#### Study material:

Lemma split_lines_fits content : fits (split_lines content).
Proof.
  rewrite split_lines_foldl.
  assert (Hg : forall p, zlen p.1 <= MAX_LINES /\ Forall line_fits p.1 /\ line_fits p.2 ->
    let q := foldl (fun s c => take_char c s) p content in
    zlen q.1 <= MAX_LINES /\ Forall line_fits q.1 /\ line_fits q.2).
  { induction content as [|c content IH]; intros p Hp; [done|]. cbn [foldl]. apply IH. destruct p as [ls l].
    destruct Hp as (Hn & Hls & Hl). cbn [fst snd] in *. unfold take_char.
    destruct (zlen ls <? MAX_LINES) eqn:E1; bool_prop; [|done]. destruct (c =? c_nl) eqn:E2; bool_prop.
    - cbn. split_and!; [unfold zlen in *; rewrite length_app; cbn; lia| |split; [constructor|unfold zlen, MAX_LINE_LEN; cbn; lia]].
      apply Forall_app. by split; [|apply list.Forall_singleton].
    - destruct (zlen l <? MAX_LINE_LEN) eqn:E3; bool_prop; cbn; [|done]. split_and!; [done|done|]. split.
      + apply Forall_app. split; [apply Hl|]. by apply list.Forall_singleton.
      + unfold zlen in *. rewrite length_app. cbn. lia. }
  specialize (Hg ([], [])). cbv zeta in Hg. destruct (foldl _ _ content) as [ls l]. cbn [fst snd] in Hg.
  destruct Hg as (Hn & Hls & Hl); [split_and!; [done|constructor|split; [constructor|done]]|].
  destruct (_ && _) eqn:E; bool_prop; [|done]. split; [unfold zlen in *; rewrite length_app; cbn; lia|].
  apply Forall_app. by split; [|apply list.Forall_singleton].
Qed.

Lemma fits_cstr ls : fits ls -> fits (cstr <$> ls).
Proof.
  intros [Hn Hf]. split; [unfold zlen in *; by rewrite length_fmap|].
  apply Forall_fmap. eapply List.Forall_impl; [|exact Hf]. intros l Hl. by apply cstr_fits.
Qed.

Section file.
Context {W : Type} `{FileLaws W}.
Implicit Types (w : W) (name : list Z).

(** What loading a file gives. *)
Definition loads w name : list (list Z) :=
  match fl_file w name with Some c => cstr <$> split_lines (read_content c) | None => [] end.

(** The same files under other names. *)
Record same_files w w' : Prop := {
  sf_ok : fl_ok w';
  sf_file : forall x, fl_file w' x = fl_file w x;
  sf_writable : forall x, fl_writable w' x = fl_writable w x;
}.

Lemma same_files_trans w1 w2 w3 : same_files w1 w2 -> same_files w2 w3 -> same_files w1 w3.
Proof. intros [] []. split; [done|intros; congruence..]. Qed.

Lemma read_all_spec w fd name c :
  fl_ok w -> fl_at w fd = Some (name, 0) -> fl_file w name = Some c ->
  exists w', read_all w fd = (read_content c, w') /\ same_files w w'.
Proof.
  intros Hok Hat Hc. unfold read_all, read_content, for_range.
  set (P := fun '((content, w') : list Z * W) total => same_files w w' /\ fl_at w' fd = Some (name, total) /\
    0 <= total <= zlen c /\ content = take (Z.to_nat total) c).
  set (Q := fun (r1 : (list Z * W) + (list Z * W)) (r2 : Z + Z) => exists w', 
    match r1 with inl r | inr r => r end = (match r2 with inl total | inr total => take (Z.to_nat total) c end, w') /\ same_files w w').
  apply (for_loop_sim _ _ _ _ _ _ P Q).
  - split; [by split|]. split; [done|]. split; [split; [lia|apply zlen_nonneg]|done].
  - intros [content w'] total (Hs & _ & _ & ->). by exists w'.
  - intros _ [content w'] total (Hs & Ha & Ht & ->).
    assert (Hl : zlen (take (Z.to_nat total) c) = total) by (unfold zlen in *; rewrite length_take; lia).
    rewrite Hl. destruct (total + 512 <=? content_size); [|by exists w'].
    destruct (fl_read w' fd name total c 512 (sf_ok _ _ Hs) Ha) as (w2 & -> & Hok2 & Hf2 & Hw2 & Ha2);
      [by rewrite (sf_file _ _ Hs)|lia|lia|].
    set (bytes := take (Z.to_nat 512) (drop (Z.to_nat total) c)) in *.
    assert (Hb : zlen bytes = Z.min 512 (zlen c - total)).
    { unfold bytes, zlen in *. rewrite length_take, length_drop. lia. }
    rewrite Hb. destruct (_ >? 0) eqn:E; bool_prop.
    + split; [by apply (same_files_trans w w'); [|split]|]. split; [by rewrite Ha2, Hb|]. split; [lia|].
      replace (take (Z.to_nat (Z.min 512 (zlen c - total))) bytes) with bytes by (symmetry; apply take_ge; unfold zlen in *; lia).
      unfold bytes. rewrite take_take_drop. unfold zlen in *.
      destruct (decide (512 <= Z.of_nat (List.length c) - total)).
      * f_equal. lia.
      * rewrite !take_ge by lia. done.
    + exists w2. split; [done|]. by apply (same_files_trans w w'); [|split].
Qed.
End file.

Lemma file_of_snoc d l : file_of (d ++ [l]) = file_of d ++ l ++ [c_nl].
Proof. unfold file_of. rewrite fmap_app, List.concat_app. cbn. by rewrite app_nil_r. Qed.

Lemma file_of_length d : Forall line_fits d -> zlen (file_of d) <= 121 * zlen d.
Proof.
  induction 1 as [|l d [_ Hl] _ IH]; [done|]. unfold file_of in *. rewrite fmap_cons. cbn [List.concat].
  unfold zlen, MAX_LINE_LEN in *. rewrite !length_app. cbn [List.length]. lia.
Qed.

Lemma take_snoc_get (d : list (list Z)) i :
  0 <= i < zlen d -> take (Z.to_nat (i + 1)) d = take (Z.to_nat i) d ++ [d.[i]].
Proof.
  intros Hi. replace (Z.to_nat (i + 1)) with (S (Z.to_nat i)) by lia. apply take_S_r. by apply aget_lookup.
Qed.

Section saving.
Context {W : Type} `{FileLaws W}.
Implicit Types (e : editor (W := W)) (w : W).

(** The editor but for its screen. *)
Record same_text e e' : Prop := {
  stx_lines : lines e' = lines e;
  stx_count : line_count e' = line_count e;
  stx_name : filename e' = filename e;
  stx_rows : screen_rows e' = screen_rows e;
  stx_top : top_line e' = top_line e;
  stx_keys : keys e' = keys e;
}.

Lemma load_file_spec e :
  zlen (lines e) = MAX_LINES -> fl_ok (sys e) ->
  let e' := load_file e in
  shape e' /\ doc e' = loads (sys e) (filename e) /\ fits (doc e') /\ same_files (sys e) (sys e') /\
  modified e' = modified e /\ filename e' = filename e /\ screen_rows e' = screen_rows e /\
  top_line e' = top_line e /\ keys e' = keys e.
Proof.
  intros Hl Hok. unfold load_file, loads. destruct (fl_open_read (sys e) (filename e) Hok) as (fd & w & -> & Hok1 & Hf1 & Hw1 & Hm).
  destruct (fl_file (sys e) (filename e)) as [c|] eqn:Ec.
  - destruct Hm as [Hfd Hat]. replace (fd <? 0) with false by lia.
    destruct (read_all_spec w fd (filename e) c Hok1 Hat) as (w2 & -> & Hs); [by rewrite Hf1|].
    destruct (fl_close w2 fd (sf_ok _ _ Hs)) as (Hok3 & Hf3 & Hw3).
    pose proof (split_lines_fits (read_content c)) as Hfit. set (ls := split_lines (read_content c)) in *.
    pose proof (proj1 Hfit) as Hn. cbn -[fits]. set (e' := mk_editor _ _ _ _ _ _ _ _ _).
    assert (Hsh : shape e').
    { split; cbn; [|split; [apply zlen_nonneg|done]]. unfold zlen in *. rewrite length_app, length_drop. lia. }
    assert (Hd : doc e' = cstr <$> ls).
    { unfold doc. cbn. unfold zlen. rewrite Nat2Z.id, take_app_length. done. }
    rewrite Hd. split_and!; try done.
    + by apply fits_cstr.
    + split; cbn; [done| |]; intros x.
      * by rewrite Hf3, (sf_file _ _ Hs), Hf1.
      * by rewrite Hw3, (sf_writable _ _ Hs), Hw1.
  - replace (fd <? 0) with true by lia. split_and!; try done.
Qed.

Lemma save_file_spec e :
  shape e -> fits (doc e) -> fl_ok (sys e) -> 24200 <= fl_limit ->
  let e' := save_file e in
  same_text e e' /\ fl_ok (sys e') /\ (forall x, fl_writable (sys e') x = fl_writable (sys e) x) /\
  if fl_writable (sys e) (filename e)
  then modified e' = false /\
    forall x, fl_file (sys e') x = if decide (x = filename e) then Some (file_of (doc e)) else fl_file (sys e) x
  else modified e' = modified e /\ forall x, fl_file (sys e') x = fl_file (sys e) x.
Proof.
  intros Hsh Hfit Hok Hlim. pose proof (shape_range e Hsh) as Hr. pose proof (doc_length e Hr) as Hdl.
  unfold save_file. destruct (fl_open_write (sys e) (filename e) Hok) as (fd & w & -> & Hok1 & Hw1 & Hm).
  destruct (fl_writable (sys e) (filename e)) eqn:Ew.
  2: { destruct Hm as [Hfd Hf]. replace (fd <? 0) with true by lia. done. }
  destruct Hm as (Hfd & Hat & Hf). replace (fd <? 0) with false by lia. cbn [line_count lines with_sys sys].
  set (inv := fun i '((total, w') : Z * W) => fl_ok w' /\ (forall x, fl_writable w' x = fl_writable (sys e) x) /\
    total = zlen (file_of (take (Z.to_nat i) (doc e))) /\ fl_at w' fd = Some (filename e, total) /\
    forall x, fl_file w' x = if decide (x = filename e) then Some (file_of (take (Z.to_nat i) (doc e))) else fl_file (sys e) x).
  match goal with |- context [for_each 0 (line_count e) ?b (0, w)] => set (body := b) end.
  assert (Hinv : inv (line_count e) (for_each 0 (line_count e) body (0, w))).
  { apply (for_each_inv 0 (line_count e) body (0, w) inv); [lia|done|].
    intros i [total w1] Hi (Hok2 & Hw2 & -> & Hat2 & Hf2). unfold body. rewrite <- (doc_get e i Hr Hi).
    set (pre := take (Z.to_nat i) (doc e)) in *. set (l := (doc e).[i]).
    assert (Hll : line_fits l).
    { destruct Hfit as [_ Hfit]. rewrite Forall_elem in Hfit. apply Hfit.
      eapply list_elem_of_lookup_2, aget_lookup. lia. }
    assert (Hbound : zlen (file_of pre) <= 121 * i).
    { assert (Hpre : zlen pre = i) by (unfold pre, zlen in *; rewrite length_take; lia).
      rewrite <- Hpre. apply file_of_length. unfold pre. apply Forall_take, Hfit. }
    destruct Hsh as [_ Hc]. unfold MAX_LINES in Hc. pose proof (proj2 Hll) as Hl120. unfold MAX_LINE_LEN in Hl120.
    destruct (fl_write w1 fd (filename e) (file_of pre) l Hok2 Hat2) as (w3 & -> & Hok3 & Hw3 & Hat3 & Hf3);
      [by rewrite Hf2, decide_True|lia|].
    destruct (fl_write w3 fd (filename e) (file_of pre ++ l) [c_nl] Hok3) as (w4 & -> & Hok4 & Hw4 & Hat4 & Hf4).
    { rewrite Hat3. do 2 f_equal. unfold zlen. rewrite length_app. lia. }
    { by rewrite Hf3, decide_True. }
    { unfold zlen in *. rewrite length_app. cbn. lia. }
    assert (Hnext : file_of (take (Z.to_nat (i + 1)) (doc e)) = (file_of pre ++ l) ++ [c_nl]).
    { rewrite take_snoc_get by lia. fold pre l. by rewrite file_of_snoc, app_assoc. }
    unfold inv. rewrite Hnext. assert (Hz : zlen ((file_of pre ++ l) ++ [c_nl]) = zlen (file_of pre) + (zlen l + 1)).
    { unfold zlen. rewrite !length_app. cbn. lia. }
    split; [done|]. split; [intros x; by rewrite Hw4, Hw3|]. split; [by rewrite Hz|]. split.
    - rewrite Hat4. do 2 f_equal. unfold zlen. rewrite !length_app. cbn. lia.
    - intros x. rewrite Hf4. case_decide; [done|]. by rewrite Hf3, Hf2, !decide_False. }
  destruct (for_each 0 (line_count e) body (0, w)) as [total w2]. destruct Hinv as (Hok2 & Hw2 & _ & _ & Hf2).
  destruct (fl_close w2 fd Hok2) as (Hok3 & Hf3 & Hw3).
  split; [done|]. split; [done|]. cbn. split; [intros x; by rewrite Hw3, Hw2|]. split; [done|].
  intros x. rewrite Hf3, Hf2. rewrite (take_ge (doc e)) by (unfold zlen in *; lia). done.
Qed.
End saving.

#### What is expected:
Among the entries above, the lines between the ones containing "rewrite Hd. split_and!; try done." and "then modified e' = false /\", inclusive, are to be transcribed exactly. No other line is to be given.

#### Answer:
    rewrite Hd. split_and!; try done.
    + by apply fits_cstr.
    + split; cbn; [done| |]; intros x.
      * by rewrite Hf3, (sf_file _ _ Hs), Hf1.
      * by rewrite Hw3, (sf_writable _ _ Hs), Hw1.
  - replace (fd <? 0) with true by lia. split_and!; try done.
Qed.

Lemma save_file_spec e :
  shape e -> fits (doc e) -> fl_ok (sys e) -> 24200 <= fl_limit ->
  let e' := save_file e in
  same_text e e' /\ fl_ok (sys e') /\ (forall x, fl_writable (sys e') x = fl_writable (sys e) x) /\
  if fl_writable (sys e) (filename e)
  then modified e' = false /\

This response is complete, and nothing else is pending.